(** * Checkpointing and sequential batch scheduling

    A shallow embedding of
      - [src/emmental/logging/checkpointer.py]  (class [Checkpointer]) and
      - [src/emmental/schedulers/sequential_scheduler.py]
        (class [SequentialScheduler]),
    together with the properties of them that the specification states.

    Conventions of the embedding.
      - A Python [dict] with string keys is a [gmap string _]; a Python [set]
        of strings is a [gset string].  Where the source depends on the
        insertion order of a dict ([list(d.keys())[0]]) the dict is kept as
        an association list.
      - The file system and the logger are an explicit [World] threaded
        through a state-and-exception monad [IO]; a raised exception keeps
        the effects performed before it.
      - The attributes of [self] are a record, passed to and returned from
        each method.
      - Failures of the environment (a full disk, missing permissions, a
        directory removed behind the program's back, a directory where a
        file is expected) are outside the model: a write succeeds, and a
        read or a removal fails only when the file is missing.
      - Paths are the strings the program builds; two spellings of one
        path (a doubled slash, a [.] component) are two names here. *)

From Stdlib Require Import ZArith Floats Ascii String DecimalString.
From stdpp Require Import gmap strings list fin_maps.

Set Warnings "-inexact-float,-clear-no-such-hyp".
Set Default Proof Using "Type".

Local Open Scope string_scope.
Local Open Scope Z_scope.
Local Open Scope list_scope.

(** ** Python runtime: exceptions, the world, the [IO] monad *)

Module Py.

(** The exceptions the modelled code can raise (messages elided). *)
Inductive exn : Set :=
| ValueError
| IndexError
| AttributeError
| KeyError
| RuntimeError
| FileNotFoundError
| SameFileError.

(** [str(i)] and [f"{i}"] for a Python [int]. *)
Definition str_int (i : Z) : string := NilZero.string_of_int (Z.to_int i).

(** [s.replace('/', '_')]. *)
Fixpoint replace_slash (s : string) : string :=
  match s with
  | EmptyString => EmptyString
  | String c s' =>
      String (if Ascii.eqb c "/" then "_"%char else c) (replace_slash s')
  end.

(** Does [c] occur in [s]?  ([c in s] for a one-character [c].) *)
Fixpoint occurs (c : ascii) (s : string) : bool :=
  match s with
  | EmptyString => false
  | String d s' => Ascii.eqb c d || occurs c s'
  end.

(** *** [fnmatch]

    [fnmatch.translate] turns a pattern into a regular expression: [*]
    for any run of characters, [?] for any one character, [[stuff]] for a
    character class, any other character for itself.  Here the pattern
    becomes a list of tokens, and a class the list of its members. *)

(** What a character of a pattern stands for. *)
Inductive token : Set :=
| Star
| AnyChar
| Class (negated : bool) (items : list (ascii * ascii))
| Lit (c : ascii).

Definition ascii_leb (a b : ascii) : bool := (nat_of_ascii a <=? nat_of_ascii b)%nat.

(** The [stuff] between [[] and the closing []], given what follows the
    [[]: a leading [!] and a []] right after it belong to [stuff]. *)
Fixpoint until_close (s : list ascii) : option (list ascii) :=
  match s with
  | [] => None
  | c :: s' => if Ascii.eqb c "]" then Some [] else cons c <$> until_close s'
  end.

Definition class_stuff (s : list ascii) : option (list ascii) :=
  let '(bang, s1) :=
    match s with
    | c :: t => if Ascii.eqb c "!" then ([c], t) else ([], s)
    | [] => ([], s)
    end in
  let '(bracket, s2) :=
    match s1 with
    | c :: t => if Ascii.eqb c "]" then ([c], t) else ([], s1)
    | [] => ([], s1)
    end in
  (λ r, bang ++ bracket ++ r) <$> until_close s2.

(** The chunks of [stuff]: it is cut at each hyphen that makes a range; a
    hyphen does so when it is not among the first [guard] characters of
    its chunk. *)
Fixpoint chunks_of (guard : nat) (chunk : list ascii) (s : list ascii)
  : list (list ascii) :=
  match s with
  | [] => [chunk]
  | c :: s' =>
      match guard with
      | O => if Ascii.eqb c "-" then chunk :: chunks_of 2 [] s'
             else chunks_of 0 (chunk ++ [c]) s'
      | S guard' => chunks_of guard' (chunk ++ [c]) s'
      end
  end.

(** A hyphen at the very end makes no range: it goes to the chunk before. *)
Fixpoint close_chunks (chunks : list (list ascii)) : list (list ascii) :=
  match chunks with
  | [] => []
  | [chunk] => [chunk]
  | [chunk; []] => [chunk ++ ["-"%char]]
  | chunk :: chunks' => chunk :: close_chunks chunks'
  end.

(** An empty range (its start greater than its end) is dropped, from the
    right. *)
Definition drop_empty_range (chunk : list ascii) (chunks : list (list ascii))
  : list (list ascii) :=
  match chunks with
  | [] => [chunk]
  | next :: chunks' =>
      match last chunk, head next with
      | Some lo, Some hi =>
          if ascii_leb lo hi then chunk :: chunks
          else (removelast chunk ++ tail next) :: chunks'
      | _, _ => chunk :: chunks
      end
  end.

(** The chunks in a row, [None] where two of them meet in a range. *)
Fixpoint symbols (chunks : list (list ascii)) : list (option ascii) :=
  match chunks with
  | [] => []
  | [chunk] => Some <$> chunk
  | chunk :: chunks' => (Some <$> chunk) ++ None :: symbols chunks'
  end.

(** The members of a character class: [lo-hi] is a range, and any other
    character stands for itself. *)
Fixpoint items_of (syms : list (option ascii)) : list (ascii * ascii) :=
  match syms with
  | [] => []
  | Some lo :: None :: Some hi :: syms' => (lo, hi) :: items_of syms'
  | Some c :: syms' => (c, c) :: items_of syms'
  | None :: syms' => ("-"%char, "-"%char) :: items_of syms'
  end.

(** [[stuff]]: a leading [!] negates the class. *)
Definition parse_class (stuff : list ascii) : token :=
  let guard :=
    match stuff with
    | c :: _ => if Ascii.eqb c "!" then 2%nat else 1%nat
    | [] => 1%nat
    end in
  let syms := symbols (foldr drop_empty_range [] (close_chunks (chunks_of guard [] stuff))) in
  match syms with
  | Some c :: syms' =>
      if Ascii.eqb c "!" then Class true (items_of syms') else Class false (items_of syms)
  | _ => Class false (items_of syms)
  end.

(** [fnmatch.translate], as tokens; [skip] characters of [pat] have been
    read already as part of a class.  A [[] that no []] closes stands for
    itself.  (Python merges a run of [*] into one, which matches the
    same.) *)
Fixpoint translate (skip : nat) (pat : string) : list token :=
  match pat with
  | EmptyString => []
  | String c pat' =>
      match skip with
      | S skip' => translate skip' pat'
      | O =>
          if Ascii.eqb c "*" then Star :: translate 0 pat'
          else if Ascii.eqb c "?" then AnyChar :: translate 0 pat'
          else if Ascii.eqb c "[" then
            match class_stuff (list_ascii_of_string pat') with
            | Some stuff => parse_class stuff :: translate (S (length stuff)) pat'
            | None => Lit c :: translate 0 pat'
            end
          else Lit c :: translate 0 pat'
      end
  end.

(** Does the one-character token match [d]? *)
Definition token_char (tok : token) (d : ascii) : bool :=
  match tok with
  | Star => false
  | AnyChar => true
  | Class negated items =>
      xorb negated (existsb (λ item, ascii_leb item.1 d && ascii_leb d item.2) items)
  | Lit c => Ascii.eqb c d
  end.

Fixpoint matches (toks : list token) : string → bool :=
  match toks with
  | [] => λ name, match name with EmptyString => true | _ => false end
  | Star :: toks' =>
      fix star (name : string) : bool :=
        matches toks' name ||
        match name with
        | EmptyString => false
        | String _ name' => star name'
        end
  | tok :: toks' =>
      λ name,
        match name with
        | EmptyString => false
        | String d name' => token_char tok d && matches toks' name'
        end
  end.

(** [fnmatch.fnmatchcase(name, pat)]. *)
Definition fnmatch (pat name : string) : bool := matches (translate 0 pat) name.

(** [a.isdisjoint(b)] on sets of strings. *)
Definition isdisjoint (a b : gset string) : bool := bool_decide (a ## b).

(** *** [glob]

    [glob.has_magic]: is one of [*], [?], [[] in [s]? *)
Definition has_magic (s : string) : bool := occurs "*" s || occurs "?" s || occurs "[" s.

(** [glob._ishidden]. *)
Definition ishidden (name : string) : bool :=
  match name with
  | String c _ => Ascii.eqb c "."
  | EmptyString => false
  end.

(** [s.split("/")]. *)
Fixpoint split_path (s : string) : list string :=
  match s with
  | EmptyString => [EmptyString]
  | String c s' =>
      if Ascii.eqb c "/" then EmptyString :: split_path s'
      else match split_path s' with
           | name :: names => String c name :: names
           | [] => [String c EmptyString]
           end
  end.

(** The components of a path.  A doubled slash counts as one, as it does
    for [os.path.split] and [os.path.join] when [glob] expands a pattern. *)
Definition components (s : string) : list string :=
  match split_path s with
  | first :: names => first :: filter (λ name, negb (String.eqb name "")) names
  | [] => []
  end.

(** Does the entry [name] of a directory answer to the component [pat] of
    a pattern?  With a wildcard in it [pat] is matched against the entries
    ([glob._glob1]: an entry starting with a dot is skipped unless [pat]
    starts with one); without, it names the entry ([glob._glob0]). *)
Definition component_match (pat name : string) : bool :=
  if has_magic pat then (ishidden pat || negb (ishidden name)) && fnmatch pat name
  else String.eqb pat name.

Fixpoint components_match (pats names : list string) : bool :=
  match pats, names with
  | [], [] => true
  | pat :: pats', name :: names' => component_match pat name && components_match pats' names'
  | _, _ => false
  end.

End Py.

Export Py.

(** ** The world: directories, files and the trace of effects *)

Section World.

(** [Content] is what a [.pth] file holds. *)
Context {Content : Type}.

Inductive event : Type :=
| Makedirs (path : string)
| TorchSave (path : string)
| TorchLoad (path : string)
| CopyFile (src dst : string)
| Remove (path : string)
| MoveToDevice
| LogInfo (msg : string).

(** Paths are compared as the strings the program builds.  [trace] lists
    the effects in the order they happened. *)
Record World : Type := mkWorld {
  dirs : gset string;
  files : gmap string Content;
  trace : list event
}.

Definition IO (A : Type) : Type := World → (exn + A) * World.

#[export] Instance IO_ret : MRet IO := λ A x w, (inr x, w).

#[export] Instance IO_bind : MBind IO := λ A B f m w,
  match m w with
  | (inr x, w') => f x w'
  | (inl e, w') => (inl e, w')
  end.

Definition raise {A : Type} (e : exn) : IO A := λ w, (inl e, w).

Definition emit (e : event) (w : World) : World :=
  mkWorld (dirs w) (files w) (trace w ++ [e]).

(** [logger.info(msg)]. *)
Definition log_info (msg : string) : IO unit := λ w, (inr tt, emit (LogInfo msg) w).

(** [os.path.exists(path)]. *)
Definition path_exists (path : string) : IO bool := λ w,
  (inr (bool_decide (path ∈ dirs w) || bool_decide (is_Some (files w !! path))), w).

(** [d] is a directory of the world: one that was made, or one in which a
    file or a directory lies. *)
Definition is_directory (w : World) (d : string) : Prop :=
  d ∈ dirs w
  ∨ ∃ rest, is_Some (files w !! (d +:+ "/" +:+ rest)) ∨ d +:+ "/" +:+ rest ∈ dirs w.

(** [os.makedirs(path)]; the parents of [path] are not tracked. *)
Definition makedirs (path : string) : IO unit := λ w,
  (inr tt, emit (Makedirs path) (mkWorld ({[path]} ∪ dirs w) (files w) (trace w))).

(** [torch.save(obj, path)]: creates or overwrites the file. *)
Definition torch_save (obj : Content) (path : string) : IO unit := λ w,
  (inr tt, emit (TorchSave path) (mkWorld (dirs w) (<[path := obj]> (files w)) (trace w))).

(** [torch.load(path)]. *)
Definition torch_load (path : string) : IO Content := λ w,
  match files w !! path with
  | Some c => (inr c, emit (TorchLoad path) w)
  | None => (inl FileNotFoundError, w)
  end.

(** [shutil.copyfile(src, dst)]. *)
Definition copyfile (src dst : string) : IO unit := λ w,
  if decide (src = dst) then (inl SameFileError, w)
  else match files w !! src with
       | Some c =>
           (inr tt, emit (CopyFile src dst)
                      (mkWorld (dirs w) (<[dst := c]> (files w)) (trace w)))
       | None => (inl FileNotFoundError, w)
       end.

(** [os.remove(path)]. *)
Definition remove (path : string) : IO unit := λ w,
  match files w !! path with
  | Some _ =>
      (inr tt, emit (Remove path) (mkWorld (dirs w) (delete path (files w)) (trace w)))
  | None => (inl FileNotFoundError, w)
  end.

(** The name of [path] inside directory [dir]: [Some name] when [path] is
    [dir/name] and [name] has no further [/]. *)
Fixpoint strip_prefix (pre s : string) : option string :=
  match pre with
  | EmptyString => Some s
  | String c pre' =>
      match s with
      | String d s' => if Ascii.eqb c d then strip_prefix pre' s' else None
      | EmptyString => None
      end
  end.

Definition entry_name (dir path : string) : option string :=
  match strip_prefix (dir +:+ "/") path with
  | Some name => if occurs "/" name then None else Some name
  | None => None
  end.

(** Does [glob.glob(f"{dir}/{pat}")] list the file [path]?

    Without a wildcard in [dir], [glob] lists the entries of the
    directory [dir] that answer to [pat].  With one, [dir] is itself a
    pattern: [glob] expands it component by component into the
    directories that match, and lists the entries of each of them; the
    directory called [dir] is then looked into only if its name matches
    itself as a pattern (["run?"] does, ["run[1]"] does not).

    Files are listed, not directories: [os.remove], which is all the
    checkpointer does with the list, fails on a directory with an
    [OSError], a failure of the environment in the sense above. *)
Definition glob_match (dir pat : string) (path : string) : bool :=
  if has_magic dir
  then components_match (components (dir +:+ "/" +:+ pat)) (components path)
  else match entry_name dir path with
       | Some name => component_match pat name
       | None => false
       end.

(** [glob.glob(f"{dir}/{pat}")]. *)
Definition glob (dir pat : string) : IO (list string) := λ w,
  (inr (filter (λ p, glob_match dir pat p = true) (map_to_list (files w)).*1), w).

(** [for x in xs: body(x)]. *)
Fixpoint for_each {A : Type} (xs : list A) (body : A → IO unit) : IO unit :=
  match xs with
  | [] => mret tt
  | x :: xs' => body x ≫= λ _, for_each xs' body
  end.

(** Running a bind: the first computation, then the second on its result;
    an exception stops the sequence and keeps the world it was raised in. *)
Lemma io_bind_run {A B : Type} (m : IO A) (f : A → IO B) (w : World) :
  (m ≫= f) w
  = match m w with
    | (inr x, w') => f x w'
    | (inl e, w') => (inl e, w')
    end.
Proof. reflexivity. Qed.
============================================================
• What the exercise asks: Retype the portion of the data above that starts on the line with "- The file system" and finishes on the line with "(** [str(i)] and", including both of those lines.

• Solved problem:
      - The file system and the logger are an explicit [World] threaded
        through a state-and-exception monad [IO]; a raised exception keeps
        the effects performed before it.
      - The attributes of [self] are a record, passed to and returned from
        each method.
      - Failures of the environment (a full disk, missing permissions, a
        directory removed behind the program's back, a directory where a
        file is expected) are outside the model: a write succeeds, and a
        read or a removal fails only when the file is missing.
      - Paths are the strings the program builds; two spellings of one
        path (a doubled slash, a [.] component) are two names here. *)

From Stdlib Require Import ZArith Floats Ascii String DecimalString.
From stdpp Require Import gmap strings list fin_maps.

Set Warnings "-inexact-float,-clear-no-such-hyp".
Set Default Proof Using "Type".

Local Open Scope string_scope.
Local Open Scope Z_scope.
Local Open Scope list_scope.

(** ** Python runtime: exceptions, the world, the [IO] monad *)

Module Py.

(** The exceptions the modelled code can raise (messages elided). *)
Inductive exn : Set :=
| ValueError
| IndexError
| AttributeError
| KeyError
| RuntimeError
| FileNotFoundError
| SameFileError.

(** [str(i)] and [f"{i}"] for a Python [int]. *)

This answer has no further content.